**PROVIDED DATA:**
Lemma findBestMatch_not_text `{Runtime} (l : list ScoredMatch) (best sm : ScoredMatch) :
  findBestMatch l = Some best ->
  isTextContentMatchFlag (base best) = false ->
  In sm l -> isTextContentMatchFlag (base sm) = false.
Proof.
  unfold findBestMatch. destruct l as [|b l]; [discriminate|].
  destruct (List.filter isPureText (b :: l)) as [|x t] eqn:E1.
  2:{ intros [= <-] Hb. exfalso.
      assert (Hx : In x (List.filter isPureText (b :: l))) by (rewrite E1; by left).
      apply filter_In in Hx as [_ Hx]. unfold isPureText in Hx. by rewrite Hb in Hx. }
  destruct (List.filter isContentAttribute (b :: l)) as [|x t] eqn:E2.
  2:{ intros [= <-] Hb. exfalso.
      assert (Hx : In x (List.filter isContentAttribute (b :: l))) by (rewrite E2; by left).
      apply filter_In in Hx as [_ Hx]. unfold isContentAttribute in Hx.
      by rewrite Hb in Hx. }
  destruct (List.filter isMixed (b :: l)) as [|x t] eqn:E3.
  2:{ intros [= <-] Hb. exfalso.
      assert (Hx : In x (List.filter isMixed (b :: l))) by (rewrite E3; by left).
      apply filter_In in Hx as [_ Hx]. unfold isMixed in Hx. by rewrite Hb in Hx. }
  intros _ _ Hsm.
  pose proof (filter_nil_forall _ _ sm E1 Hsm) as H1.
  pose proof (filter_nil_forall _ _ sm E3 Hsm) as H3.
  unfold isPureText in H1. unfold isMixed in H3.
  destruct (isTextContentMatchFlag (base sm)); [|reflexivity].
  by destruct (isAttributeMatchFlag (base sm)).
Qed.

(** X17.  An edit selects a candidate that is not text content, that
    is, one that only matched inside an attribute value, only when none
    of the candidates that passed validation is text content; all of
    them are attribute matches then. *)
Theorem findBestMatch_attribute_last `{Runtime} (tp : TextProcessor) (fs : FileSystem)
    (ctx : EditContext) (best : ScoredMatch) :
  findBestMatch (scoredMatchesOf tp fs ctx) = Some best ->
  isTextContentMatchFlag (base best) = false ->
  forall sm, In sm (scoredMatchesOf tp fs ctx) ->
    isTextContentMatchFlag (base sm) = false /\ isAttributeMatchFlag (base sm) = true.
Proof.
  intros Hbest Hb sm Hsm.
  pose proof (findBestMatch_not_text _ _ sm Hbest Hb Hsm) as Ht. split; [exact Ht|].
  apply In_scoreMatchesWithContext in Hsm as (m & Hm & -> & _).
  apply filterByPageContext_In, scanned_candidate in Hm
    as (file & content & i & line & v & _ & _ & _ & _ & _ & ->).
  cbn [base scoreOf isTextContentMatchFlag isAttributeMatchFlag candidate] in *.
  unfold isTextContentMatch in Ht.
  destruct (isAttributeMatch (cleanSearchText line) v); [reflexivity | discriminate].
Qed.

(** ** A source directory below the project root *)

Section TwiceFacts.
Context `{Runtime}.

Lemma In_globbed fs searchDir pattern found f :
  In pattern patterns -> glob fs pattern searchDir = Some found -> In f found ->
  In (path_join searchDir f)
     (flat_map (fun pattern =>
                  match glob fs pattern searchDir with
                  | Some found => List.map (path_join searchDir) found
                  | None => []
                  end) patterns).
Proof.
  intros Hp Hg Hf. apply in_flat_map. exists pattern. split; [exact Hp|].
  rewrite Hg. by apply in_map.
Qed.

**EXERCISE DIRECTIONS:** Each line above is to be restated exactly.

**TASK ANSWER:**
Lemma findBestMatch_not_text `{Runtime} (l : list ScoredMatch) (best sm : ScoredMatch) :
  findBestMatch l = Some best ->
  isTextContentMatchFlag (base best) = false ->
  In sm l -> isTextContentMatchFlag (base sm) = false.
Proof.
  unfold findBestMatch. destruct l as [|b l]; [discriminate|].
  destruct (List.filter isPureText (b :: l)) as [|x t] eqn:E1.
  2:{ intros [= <-] Hb. exfalso.
      assert (Hx : In x (List.filter isPureText (b :: l))) by (rewrite E1; by left).
      apply filter_In in Hx as [_ Hx]. unfold isPureText in Hx. by rewrite Hb in Hx. }
  destruct (List.filter isContentAttribute (b :: l)) as [|x t] eqn:E2.
  2:{ intros [= <-] Hb. exfalso.
      assert (Hx : In x (List.filter isContentAttribute (b :: l))) by (rewrite E2; by left).
      apply filter_In in Hx as [_ Hx]. unfold isContentAttribute in Hx.
      by rewrite Hb in Hx. }
  destruct (List.filter isMixed (b :: l)) as [|x t] eqn:E3.
  2:{ intros [= <-] Hb. exfalso.
      assert (Hx : In x (List.filter isMixed (b :: l))) by (rewrite E3; by left).
      apply filter_In in Hx as [_ Hx]. unfold isMixed in Hx. by rewrite Hb in Hx. }
  intros _ _ Hsm.
  pose proof (filter_nil_forall _ _ sm E1 Hsm) as H1.
  pose proof (filter_nil_forall _ _ sm E3 Hsm) as H3.
  unfold isPureText in H1. unfold isMixed in H3.
  destruct (isTextContentMatchFlag (base sm)); [|reflexivity].
  by destruct (isAttributeMatchFlag (base sm)).
Qed.

(** X17.  An edit selects a candidate that is not text content, that
    is, one that only matched inside an attribute value, only when none
    of the candidates that passed validation is text content; all of
    them are attribute matches then. *)
Theorem findBestMatch_attribute_last `{Runtime} (tp : TextProcessor) (fs : FileSystem)
    (ctx : EditContext) (best : ScoredMatch) :
  findBestMatch (scoredMatchesOf tp fs ctx) = Some best ->
  isTextContentMatchFlag (base best) = false ->
  forall sm, In sm (scoredMatchesOf tp fs ctx) ->
    isTextContentMatchFlag (base sm) = false /\ isAttributeMatchFlag (base sm) = true.
Proof.
  intros Hbest Hb sm Hsm.
  pose proof (findBestMatch_not_text _ _ sm Hbest Hb Hsm) as Ht. split; [exact Ht|].
  apply In_scoreMatchesWithContext in Hsm as (m & Hm & -> & _).
  apply filterByPageContext_In, scanned_candidate in Hm
    as (file & content & i & line & v & _ & _ & _ & _ & _ & ->).
  cbn [base scoreOf isTextContentMatchFlag isAttributeMatchFlag candidate] in *.
  unfold isTextContentMatch in Ht.
  destruct (isAttributeMatch (cleanSearchText line) v); [reflexivity | discriminate].
Qed.

(** ** A source directory below the project root *)

Section TwiceFacts.
Context `{Runtime}.

Lemma In_globbed fs searchDir pattern found f :
  In pattern patterns -> glob fs pattern searchDir = Some found -> In f found ->
  In (path_join searchDir f)
     (flat_map (fun pattern =>
                  match glob fs pattern searchDir with
                  | Some found => List.map (path_join searchDir) found
                  | None => []
                  end) patterns).
Proof.
  intros Hp Hg Hf. apply in_flat_map. exists pattern. split; [exact Hp|].
  rewrite Hg. by apply in_map.
Qed.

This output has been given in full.